Schoolhouse No. 17

Kent County, Ontario (Map)

Winter 2013-14


It only takes a few lazy drives in Southwestern Ontario to notice that Kent & Lambton County are more rural than neighbouring Essex County. Considering my interests, one thing that I may have additionally noticed is the greater number of old schoolhouses in Kent County, whereas I can only think of one in Essex County.

Now while that's an awfully porous statement based on foggy memories of the places I've happened to go, it'll have to do until I move home and cycle every last concession road.

Even as we would later drive away from this schoolhouse, it didn't take very long to move up the road and see a schoolhouse that was beautifully maintained. Along with an abandoned one I know of in McKay's Corners, that's three in Kent County quickly off the top of my head.

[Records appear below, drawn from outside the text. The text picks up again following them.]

(** ** The measure *)

(** The number of intervals of [d] that cover the time [t]. *)
Definition ticks (d t : Z) : Z := Z.max 0 ((t + d - 1) / d).

Lemma ticks_nonneg d t : 0 ≤ ticks d t.
Proof. unfold ticks. lia. Qed.

Lemma ticks_mono d t t' : 0 < d → t' ≤ t → ticks d t' ≤ ticks d t.
Proof.
  intros Hd Ht. unfold ticks. assert ((t' + d - 1) / d ≤ (t + d - 1) / d) by (apply Z.div_le_mono; lia). lia.
Qed.

(** Time that is left goes down by one interval when one has passed. *)
Lemma ticks_pass d t t' : 0 < d → 0 < t → t' ≤ t - d → ticks d t' + 1 ≤ ticks d t.
Proof.
  intros Hd Hp Ht. unfold ticks.
  assert ((t' + d - 1) / d ≤ (t - d + d - 1) / d) by (apply Z.div_le_mono; lia).
  replace (t + d - 1) with ((t - d + d - 1) + 1 * d) by lia. rewrite Z.div_add by lia.
  assert (0 ≤ (t - d + d - 1) / d); [|lia]. apply Z.div_pos; lia.
Qed.

Section measure.
Context `{CoreTypes} (c : Controller) (delta : Z) (Hdelta : 0 < delta).
Implicit Types (x y : AgentDeployment) (now : Z).

(** The longest a pause of this duration waits for Prometheus to answer. *)
Definition longest_pause (dur : Z) : Z := Z.max dur (15 * Minute).

(** Visits an outage is tolerated for. *)
Definition outage_visits : Z := ticks delta (cc_FailSafeTimeout c) + 1.

Definition outage_left x now : Z :=
  match unreachable x with
  | None => outage_visits
  | Some since => ticks delta (since + cc_FailSafeTimeout c - now)
  end.

Definition pause_visits (dur : Z) : Z :=
  ticks delta (longest_pause dur) * (outage_visits + 1) + outage_visits + 2.

Definition pause_left (dur : Z) x now : Z :=
  match started x with
  | None => pause_visits dur
  | Some t => ticks delta (t + longest_pause dur - now) * (outage_visits + 1) + outage_left x now + 1
  end.

Definition step_visits (step : CanaryStep) : Z :=
  match cs_SetWeight step, cs_Pause step with
  | None, Some dur => pause_visits dur
  | _, _ => 1
  end.

Definition step_left (step : CanaryStep) x now : Z :=
  match cs_SetWeight step, cs_Pause step with
  | None, Some dur => pause_left dur x now
  | _, _ => 1
  end.

Definition steps_of x : list CanaryStep := ro_Steps (spec_Rollout (ad_Spec x)).
Definition index_of x : nat := Z.to_nat (st_CanaryStepIndex (ad_Status x)).

(** The visits the rollout [x] can still have, promotion included. *)
Definition visits_left x now : Z :=
  match drop (index_of x) (steps_of x) with
  | [] => 1
  | step :: rest => step_left step x now + Zsum (step_visits <$> rest) + 1
  end.

(** A bound that does not look at the clock. *)
Definition visits_bound x : Z := Zsum (step_visits <$> drop (index_of x) (steps_of x)) + 1.

(** No timer was started in the future. *)
Definition timely x now : Prop :=
  (∀ t, started x = Some t → t ≤ now) ∧ (∀ t, unreachable x = Some t → t ≤ now).

Lemma outage_visits_pos : 1 ≤ outage_visits.
Proof. unfold outage_visits. pose proof (ticks_nonneg delta (cc_FailSafeTimeout c)). lia. Qed.

Lemma outage_left_bounds x now : timely x now → 0 ≤ outage_left x now ≤ outage_visits.
Proof using Hdelta.
  intros [_ Hu]. unfold outage_left. pose proof outage_visits_pos.
  destruct (unreachable x) as [s|]; [|lia]. specialize (Hu s eq_refl). split; [apply ticks_nonneg|].
  pose proof (ticks_mono delta (cc_FailSafeTimeout c) (s + cc_FailSafeTimeout c - now) Hdelta ltac:(lia)).
  unfold outage_visits. lia.
Qed.

Lemma pause_left_bounds dur x now : timely x now → 1 ≤ pause_left dur x now ≤ pause_visits dur.
Proof using Hdelta.
  intros Ht. pose proof (outage_left_bounds x now Ht). pose proof outage_visits_pos.
  unfold pause_left, pause_visits. pose proof (ticks_nonneg delta (longest_pause dur)).
  destruct (started x) as [t|] eqn:E; [|nia]. destruct Ht as [Ht _]. specialize (Ht t E).
  pose proof (ticks_nonneg delta (t + longest_pause dur - now)).
  pose proof (ticks_mono delta (longest_pause dur) (t + longest_pause dur - now) Hdelta ltac:(lia)). nia.
Qed.

Lemma step_left_bounds step x now : timely x now → 1 ≤ step_left step x now ≤ step_visits step.
Proof using Hdelta.
  intros Ht. unfold step_left, step_visits.
  destruct (cs_SetWeight step), (cs_Pause step) as [dur|]; try lia. by apply pause_left_bounds.
Qed.

Lemma visits_left_bound x now : timely x now → 1 ≤ visits_left x now ≤ visits_bound x.
Proof using Hdelta.
  intros Ht. unfold visits_left, visits_bound.
  destruct (drop (index_of x) (steps_of x)) as [|step rest]; [simpl; lia|].
  rewrite Zsum_fmap_cons. pose proof (step_left_bounds step x now Ht).
  assert (0 ≤ Zsum (step_visits <$> rest)); [|lia]. apply Zsum_fmap_nonneg. apply Forall_forall.
  intros s _. unfold step_visits, pause_visits. pose proof outage_visits_pos.
  repeat case_match; try lia. pose proof (ticks_nonneg delta (longest_pause z)). nia.
Qed.

Lemma time_Sub_lt a b k : k ≤ MaxInt64 → time_Sub a b < k → a - b < k.
Proof. unfold time_Sub. lia. Qed.

(** A pause that goes on has fewer visits left at the next one. *)
Lemma pause_left_decreases dur x x' now now' :
  dur ≤ MaxInt64 → cc_FailSafeTimeout c ≤ MaxInt64 →
  now + delta ≤ now' → timely x' now' → pause_goes_on c dur now x x' →
  pause_left dur x' now' + 1 ≤ pause_left dur x now.
Proof using Hdelta.
  intros Hdur HF Hnow Ht' Hg. pose proof (outage_left_bounds x' now' Ht') as Ho'.
  pose proof outage_visits_pos as HA. unfold pause_goes_on in Hg.
  destruct (started x) as [t|] eqn:Es.
  - destruct Hg as [Hst Hg]. unfold pause_left at 2. rewrite Es.
    destruct (started x') as [t'|] eqn:Es'; [|done]. simpl in Hst. unfold pause_left. rewrite Es'.
    destruct Hg as [[Hu Hlt]|[Hout Hu]].
    + apply time_Sub_lt in Hlt; [|unfold Minute, Second, MaxInt64 in *; lia]. fold (longest_pause dur) in Hlt.
      pose proof (ticks_pass delta (t + longest_pause dur - now) (t' + longest_pause dur - now')
        Hdelta ltac:(lia) ltac:(lia)).
      assert (0 ≤ outage_left x now).
      { unfold outage_left. case_match; [apply ticks_nonneg|lia]. } nia.
    + pose proof (ticks_mono delta (t + longest_pause dur - now) (t' + longest_pause dur - now')
        Hdelta ltac:(lia)).
      assert (outage_left x' now' + 1 ≤ outage_left x now); [|nia].
      unfold outage_left, outage in *. destruct (unreachable x') as [s'|]; [|done]. simpl in Hu.
      unfold unreachable in *. destruct (st_PromUnreachableSince (ad_Status x)) as [s|]; simpl in Hu.
      * apply time_Sub_lt in Hout; [|done]. apply ticks_pass; lia.
      * unfold outage_visits.
        pose proof (ticks_mono delta (cc_FailSafeTimeout c) (s' + cc_FailSafeTimeout c - now')
          Hdelta ltac:(lia)). lia.
  - destruct Hg as [Hst _]. unfold pause_left at 2. rewrite Es. unfold pause_left, pause_visits.
    destruct (started x') as [t'|] eqn:Es'; [|done]. simpl in Hst.
    pose proof (ticks_mono delta (longest_pause dur) (t' + longest_pause dur - now') Hdelta ltac:(lia)).
    nia.
Qed.
End measure.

These rural schoolhouses would obviously be needed wherever there were children separated from a sizable community by a certain distance. Even where large villages and small towns existed, if a schoolhouse could be built nearer to your children, why would you send them 10km (6mi) to a place that wouldn't give them any higher level of education?

In fact, some of these schoolhouses exist less than 5km from towns which surely had larger, better-equipped schools. That leads one to believe that a small schoolhouse was built around any hamlet or dense group of farmhouses. Indeed, in trying to find any tiny morsel of information on this specific schoolhouse, there are countless references to different School Section (S.S.) #'s throughout Kent County.

For a guess at what the tower used to look like, click here for S.S. No 7.

Constructed with relative ease and at a lower cost, these buildings also came with the fact that they weren't as advanced, as shown by reference to the timeline of changes of S.S. No. 2 Morpeth:

"...slate blackboards were acquired in 1910. The blackboards upstairs, which was just plaster, were not changed until 1918. Natural gas was piped to the school in 1911 and a cement floor put in the basement." "The old board fence and out-buildings [outhouses] disappeared from the scene in 1920 when a chemical system was installed. In 1927 the hydro was brought to the school." "After the drilling of a new well in 1928 the water was piped to the classrooms..."
-from As the Story is Told: A History of Morpeth and Community, Marjorie Giddis

That quote comes from advancements at a building that looked like something out of Pennsylvania, something far greater than the modest schoolhouse I found myself at today. The same technological advancements would likely have arrived slower out here at S.S. No. 17, than they would have in the big city of Morpeth.

The opening of the elaborate, modern Howard-Harwich-Moravian School in Ridgetown forced the closure of a couple schoolhouses, and with Blenheim's Raleigh-Harwich School also opening in 1967, you would think their school also caused the closure of a few schoolhouses around that community (although, Blenheim did have an earlier school prior to 1967). The opening of these schools in Ridgetown & Blenheim, similar in size to the elementary schools you're used to today, led to the closure of the stunning S.S. No 6 Harwich, S.S. No 2 Morpeth, S.S. No 17 Harwich...

...I'm certain there's more of these schoolhouses, which were then all put on the auction block and sold with the opening of these new schools. No. 2 Morpeth was bought and torn down for the land, No. 6 lasts as a private home & No. 17 rests in the state you see here.

Walking up the surprisingly sturdy stairs, I was more surprised with the lockers left behind. A little big for grade school when I think back to not even having a locker myself, but I didn't have to store my winter jacket, sweater, scarf, winter boots and toque after a 5km (3mi) walk, like the students of Schoolhouse No.17.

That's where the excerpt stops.